Nurses paying more than lawyers was never going to work politically. In the announced version of Howard’s policy, lawyers were in the most expensive differential HECS band and nurses in the cheapest band. The main rationale for allocating disciplines to different HECS bands was their expected future private financial benefits, discussed further in a later post. However, some higher-cost fields, such as science and agriculture, were put in a higher HECS band than might have been the case on earnings prospects alone.
Similar political problems helped sink the 2011 base funding review, since its proposal that all students pay 40 per cent of course costs would have increased student contributions for nursing students while cutting them for law and business students.
The politically unpalatable conclusions of course cost-based student contributions helped lock in a policy of primarily charging students on system cost recovery basis. Total student payments offset the required total level of Commonwealth expenditure.
The Tehan reforms are consistent with this historical pattern. Indeed, they would lead to the largest disconnect yet seen between student contributions and course costs. The system as a whole would move from 42 per cent to 48 per cent cost recovery, but the course-level cost recovery range would widen from the current 28 per cent to 84 per cent to 18 per cent to 93 per cent.
Creating policy space on the student contribution side
High contributions for large workforces held in high esteem, such as nurses and teachers, provided a strong political reason for policymakers to avoid course-cost based student contributions.
But other policy reasons also support this choice. A system cost recovery basis creates flexibility in using the student contribution for other policy purposes.
Student contributions can be fully or partly deregulated, because the Commonwealth is only liable for what it is willing to pay, not course costs inflated by university decisions.
Student contributions can be used by policymakers to try to influence student behaviour, as the Tehan package is attempting to do.

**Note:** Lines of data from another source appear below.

Definition processSortingRules (key : string) (r : rule)
    (ruleName : option string) (v : value) (s : ParentStack)
    : completion ParentStack :=
  match peek 1 s with
  | None => Throw TypeError
  | Some parentInfo =>
      let prevChildValue := prevChildValueOf parentInfo ruleName in
      s ← sortingCheck (ascending r) (js_gt (comparand prevChildValue) v)
            prevChildValue key BreaksAscendingOrder ruleName v s;
      s ← sortingCheck (descending r) (js_lt (comparand prevChildValue) v)
            prevChildValue key BreaksDescendingOrder ruleName v s;
      sortingCheck (noRepeat r) (identical prevChildValue v) prevChildValue
            key RepeatsPreviousSibling ruleName v s
  end.

Definition processSiblingRules (key : string) (r : rule)
    (ruleName : option string) (v : value) (s : ParentStack)
    : completion ParentStack :=
  match peek 1 s with
  | None => Normal s
  | Some parentInfo =>
      s ← (if truthy (info_fixedChildLength parentInfo) then
             len ← get_length v;
             if strict_eq (info_fixedChildLength parentInfo) (VNum (-1)) then
               Normal (poke 1 (Frame len (info_prevChildValues parentInfo)) s)
             else if negb (strict_eq (info_fixedChildLength parentInfo) len) then
               Throw (TrackValidationError key
                        (DifferentLength len (info_fixedChildLength parentInfo)))
             else Normal s
           else Normal s);
      processSortingRules key r ruleName v s
  end.

(** ** Iteration strategies *)

(** [valueName]: an array index or a property name. *)
Inductive position :=
  | Index (i : nat)
  | Name (n : string).

Definition positionString (p : position) : string :=
  match p with
  | Index i => pretty i
  | Name n => n
  end.

(** The arguments of one call of the callback: [(value, ruleName, valueName)].
    A strategy is the list of the calls it makes, in order.  No position
    occurs twice in it, so the value a call is given is the one the parent
    held when the strategy started. *)
Abbreviation item := (value * option string * position)%type.

(** [ruleNames.indexOf(name)] *)
Fixpoint indexOf (name : string) (l : list string) : Z :=
  match l with
  | [] => -1
  | n :: l' =>
      if String.eqb n name then 0
      else let i := indexOf name l' in if i <? 0 then -1 else i + 1
  end.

And student contributions can be set based on social policy considerations, such as the likely financial position of students or graduates.
These are explored in subsequent posts.
A fascinating analysis Andrew – time soon to bring these pieces together as a book.
Regards,
Glyn
From: Andrew Norton
Reply to: Andrew Norton
Date: Sunday, 23 August 2020 at 2:46 pm
To: Glyn Davis
Subject: [New post] How should student contributions be set? Part 1: Should student charges contribute to system costs or the student’s course costs?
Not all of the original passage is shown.